Por Vinícius Martins @cinemarcante 

Os empresários e produtores de cinema descobriram, décadas atrás, que o público geral tem uma inclinação latente ao sadismo. Um dos diretores que melhor entendeu tal conceito foi Quentin Tarantino, que direcionou essa propensão e deu a ela uma utilidade social, criando em seus filmes uma vertente curiosa que chamo de "violência satisfatória". Em sua filmografia vemos nazistas e escravistas (além de outros vilões e afins) sendo punidos em favorecimento de uma correção e/ou compensação histórica, mesmo que de forma breve e ilusória, refletindo a vontade que a maioria tem de ver essas pessoas sendo castigadas por seus crimes. Não sejamos hipócritas, a violência nos filmes é muito bem-vinda quando se trata de ver os caras maus se dando mal. Só que, como bem sabemos, uma mesma história pode mudar drasticamente sua proposta de acordo com quem a conta.

O ponto de vista é fundamental em toda e qualquer narrativa, e é exatamente o que transforma Roy, por exemplo, no vilão de 'Blade Runner: O Caçador de Andróides' (1982).

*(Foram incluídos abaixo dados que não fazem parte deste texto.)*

(* ================================================================== *)
(** ** Tags after an embedded NUL                                      *)
(* ================================================================== *)

Lemma ci_occurs_app_r (t a r : bytes) : ci_occurs t r -> ci_occurs t (a ++ r).
Proof.
  intros [j H]. exists (length a + j). unfold ci_occurs_at in *.
  rewrite skipn_app, skipn_all2 by lia.
  replace (length a + j - length a) with j by lia. exact H.
Qed.

Lemma all_fields_empty (f : fields) :
  (forall tag size, In (tag, size) named_fields -> field_of f tag = zeros size) ->
  f = {| f_call := zeros 64; f_band := zeros 32; f_mode := zeros 16;
         f_mult1 := zeros 64; f_mult2 := zeros 64; f_mult3 := zeros 64;
         f_newqso := zeros 16; f_xqso := zeros 16 |}.
Proof.
  intros H. destruct f as [a b c d e1 e2 g h].
  pose proof (H "call"%string 64) as H1.
  pose proof (H "band"%string 32) as H2.
  pose proof (H "mode"%string 16) as H3.
  pose proof (H "mult1"%string 64) as H4.
  pose proof (H "mult2"%string 64) as H5.
  pose proof (H "mult3"%string 64) as H6.
  pose proof (H "newqso"%string 16) as H7.
  pose proof (H "xqso"%string 16) as H8.
  cbv [field_of String.eqb Ascii.eqb Bool.eqb andb f_call f_band f_mode
       f_mult1 f_mult2 f_mult3 f_newqso f_xqso] in H1, H2, H3, H4, H5, H6, H7, H8.
  unfold named_fields in *. cbn [In] in *.
  rewrite H1, H2, H3, H4, H5, H6, H7, H8 by tauto. reflexivity.
Qed.

Lemma no_fields_all_dashes (sep label : string) (w : nat) (v : bytes) :
  In (sep, label, w, v) (rendered no_fields) -> v = lit "-".
Proof.
  unfold rendered. cbn [In]. intros H.
  repeat (destruct H as [H|H]; [now injection H as _ _ _ <-|]). destruct H.
Qed.

Lemma no_fields_no_trigger : ~ trigger no_fields.
Proof.
  intros [[H|[H|H]] _]; now apply H.
Qed.

(** C10.  In a datagram with an embedded NUL, the marker test reads the
    bytes after the NUL while the extractor reads only those before it.
    Hence, when the marker lies after the NUL and no opening tag of the
    eight fields occurs before it, the datagram still gets its log line
    (once its copy is allocated), every field of that line is a dash, and
    no sound is played. *)
Theorem C10_tags_after_embedded_nul (pre rest : bytes) (e : env) :
  nulfree pre ->
  ci_occurs contactinfo rest ->
  (forall tag size, In (tag, size) named_fields ->
     ~ ci_occurs (open_tag (lit tag)) pre) ->
  malloc_ok e = true ->
  let buf := pre ++ NUL :: rest in
  found_ci buf (length buf) = true
  /\ (forall tag dst n,
        xml_get_field (firstn (length buf) buf ++ [NUL]) tag dst n
          = xml_get_field pre tag dst n)
  /\ exists f tr,
       process_datagram buf (length buf) e = Some tr
       /\ In (Stdout (pkt_line e f)) tr
       /\ (forall sep label w v, In (sep, label, w, v) (rendered f) -> v = lit "-")
       /\ ~ In Call_play_sound tr.
Proof.
  intros Hpre Hci Htags Hm buf.
  assert (Hocc : ci_occurs contactinfo (firstn (length buf) buf)).
  { rewrite firstn_all. unfold buf.
    apply ci_occurs_app_r. now apply (ci_occurs_app_r contactinfo [NUL]). }
  assert (Hxml : firstn (length buf) buf ++ [NUL] = pre ++ NUL :: (rest ++ [NUL])).
  { rewrite firstn_all. unfold buf. now rewrite <- app_assoc. }
  split; [now apply found_ci_iff|].
  split.
  { intros tag dst n. rewrite Hxml. now apply xml_get_field_app_NUL. }
  destruct (datagram_events buf (length buf) e Hocc Hm)
    as (f & tr & Hf & Htr & Hplay & _ & _ & Hline).
  assert (Hempty : f = no_fields).
  { apply all_fields_empty. intros tag size Hin.
    apply (field_kept_empty _ _ _ _ Hf Hin).
    left. apply find_open_None. rewrite Hxml.
    rewrite find_tag_app_NUL by assumption.
    apply find_open_None, absent_of_not_occurs. now apply (Htags tag size). }
  subst f. exists no_fields, tr.
  split; [exact Htr|]. split; [|split].
  - destruct (Hline no_fields_no_trigger) as [p ->].
    apply in_or_app. right. now left.
  - apply no_fields_all_dashes.
  - intros H. apply Hplay in H. now apply no_fields_no_trigger.
Qed.

(* ================================================================== *)
(** ** The listener loop                                               *)
(* ================================================================== *)

Lemma found_ci_prefix (buf : bytes) (n : nat) :
  found_ci (firstn n buf) n = found_ci buf n.
Proof.
  apply Bool.eq_iff_eq_true. rewrite !found_ci_iff, firstn_firstn, Nat.min_id.
  reflexivity.
Qed.

(** [process_datagram] reads the [len] bytes received and nothing else of
    the receive buffer. *)
Lemma process_datagram_prefix (buf : bytes) (n : nat) (e : env) :
  process_datagram (firstn n buf) n e = process_datagram buf n e.
Proof.
  unfold process_datagram.
  now rewrite found_ci_prefix, firstn_firstn, Nat.min_id.
Qed.

Lemma process_datagram_total (buf : bytes) (n : nat) (e : env) :
  exists tr, process_datagram buf n e = Some tr.
Proof.
  unfold process_datagram.
  destruct (found_ci buf n); cbn [negb]; [|now eexists].
  destruct (malloc_ok e); cbn [negb]; [|now eexists].
  destruct (extract_fields_total (firstn n buf ++ [NUL])) as [f [-> _]].
  now eexists.
Qed.

Lemma received_prefix (data buf : bytes) (n : nat) :
  n <= length data -> firstn n (firstn n data ++ skipn n buf) = firstn n data.
Proof.
  intros H. rewrite firstn_app, length_firstn.
  replace (n - Nat.min n (length data)) with 0 by lia.
  cbn [firstn]. now rewrite app_nil_r, firstn_firstn, Nat.min_id.
Qed.

(** What the loop does is the same whatever the receive buffer held. *)
Lemma listen_buf_irrel (inputs : list recv) (buf1 buf2 : bytes) :
  listen buf1 inputs = listen buf2 inputs.
Proof.
  revert buf1 buf2; induction inputs as [|[|data e] rest IH]; intros buf1 buf2;
    cbn [listen].
  - reflexivity.
  - now rewrite (IH buf1 buf2).
  - set (n := Nat.min (length data) 65535).
    assert (Hn : n <= length data) by apply Nat.le_min_l.
    rewrite <- (process_datagram_prefix (firstn n data ++ skipn n buf1)).
    rewrite <- (process_datagram_prefix (firstn n data ++ skipn n buf2)).
    rewrite !received_prefix by assumption.
    now rewrite (IH (firstn n data ++ skipn n buf1) (firstn n data ++ skipn n buf2)).
Qed.

Lemma listen_total (inputs : list recv) (buf : bytes) :
  exists tr, listen buf inputs = Some tr.
Proof.
  revert buf; induction inputs as [|[|data e] rest IH]; intros buf; cbn [listen].
  - now eexists.
  - destruct (IH buf) as [tr ->]. now eexists.
  - set (n := Nat.min (length data) 65535).
    destruct (process_datagram_total (firstn n data ++ skipn n buf) n e) as [t1 ->].
    destruct (IH (firstn n data ++ skipn n buf)) as [t2 ->]. now eexists.
Qed.

Lemma listen_cons (buf : bytes) (x : recv) (rest : list recv) :
  listen buf (x :: rest) =
    t1 <- listen buf [x] ;; t2 <- listen buf rest ;; Some (t1 ++ t2).
Proof.
  destruct x as [|data e]; cbn [listen bind].
  - destruct (listen buf rest); reflexivity.
  - set (n := Nat.min (length data) 65535).
    rewrite (listen_buf_irrel rest (firstn n data ++ skipn n buf) buf).
    destruct (process_datagram (firstn n data ++ skipn n buf) n e); cbn [bind];
      [|reflexivity].
    destruct (listen buf rest); cbn [bind]; [|reflexivity].
    now rewrite app_nil_r.
Qed.

Lemma listen_app (buf : bytes) (a b : list recv) :
  listen buf (a ++ b) =
    t1 <- listen buf a ;; t2 <- listen buf b ;; Some (t1 ++ t2).
Proof.
  induction a as [|x a IH].
  - cbn [app listen bind]. destruct (listen buf b); reflexivity.
  - cbn [app]. rewrite (listen_cons buf x (a ++ b)), (listen_cons buf x a), IH.
    destruct (listen buf [x]); cbn [bind]; [|reflexivity].
    destruct (listen buf a); cbn [bind]; [|reflexivity].
    destruct (listen buf b); cbn [bind]; [|reflexivity].
    now rewrite app_assoc.
Qed.

Lemma failure_events (buf : bytes) (x : recv) (msg : bytes) :
  failure x msg -> listen buf [x] = Some [Perror msg].
Proof.
  intros [|data e Hci Hm]; cbn [listen bind]; [reflexivity|].
  set (n := Nat.min (length data) 65535).
  assert (Hn : n <= length data) by apply Nat.le_min_l.
  rewrite <- process_datagram_prefix, received_prefix by assumption.
  assert (Hf : found_ci (firstn n data) n = true).
  { apply found_ci_iff. rewrite firstn_firstn, Nat.min_id.
    unfold n. destruct (Nat.min_spec (length data) 65535) as [[Hlt ->]|[_ ->]].
    - rewrite firstn_all2 in Hci by (apply Nat.lt_le_incl; exact Hlt).
      now rewrite firstn_all.
    - exact Hci. }
  unfold process_datagram. rewrite Hf, Hm. reflexivity.
Qed.

(** C8.  A failed receive, and a failed allocation for a datagram that
    contains the marker, each leave one [perror] message and nothing on
    standard output; the loop goes on: the datagrams before and after are
    processed as they would be without the failure, and the program is
    still listening. *)
Theorem C8_failures_do_not_stop_the_loop
  (before after : list recv) (x : recv) (msg : bytes) :
  failure x msg ->
  exists tr1 tr2,
    main true true before = Some (Listening, startup ++ tr1)
    /\ main true true after = Some (Listening, startup ++ tr2)
    /\ main true true (before ++ x :: after)
       = Some (Listening, startup ++ tr1 ++ [Perror msg] ++ tr2).
Proof.
  intros Hx. unfold main. cbn [negb].
  destruct (listen_total before (zeros 65536)) as [tr1 H1].
  destruct (listen_total after (zeros 65536)) as [tr2 H2].
  exists tr1, tr2.
  rewrite listen_app, listen_cons, H1, H2, (failure_events _ _ _ Hx).
  cbn [bind]. repeat split.
Qed.

(* ================================================================== *)
(** ** The two tone loops                                              *)
(* ================================================================== *)

Module ToneFacts.

Import Tone.

Lemma int_wrap_range (z : Z) : (- 2 ^ 31 <= int_wrap z < 2 ^ 31)%Z.
Proof.
  unfold int_wrap.
  pose proof (Z.mod_pos_bound (z + 2 ^ 31) (2 ^ 32) ltac:(lia)). lia.
Qed.

Lemma int_wrap_id (z : Z) : (- 2 ^ 31 <= z < 2 ^ 31)%Z -> int_wrap z = z.
Proof.
  intros H. unfold int_wrap. rewrite Z.mod_small by lia. lia.
Qed.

Se a crônica tivesse sido apresentada por seu ponto de vista e ele fosse colocado no posto de protagonista, certamente seria um dos maiores e mais memoráveis heróis da história do cinema - mas não foi o que aconteceu, pelo menos não imediatamente. Hoje Roy é o personagem mais estudado do clássico dirigido por Ridley Scott, e muitos fãs questionam se suas motivações, no fim das contas, não seriam as mais justas. E é aí que entra o quarto filme da franquia 'John Wick', justamente por entender e agregar a plenitude dessa ideia de dualidade em sua estrutura narrativa com uma eficiência ímpar, e colocar na mesa três antagonistas que assumidamente são, cada um ao seu modo, heróis da própria história.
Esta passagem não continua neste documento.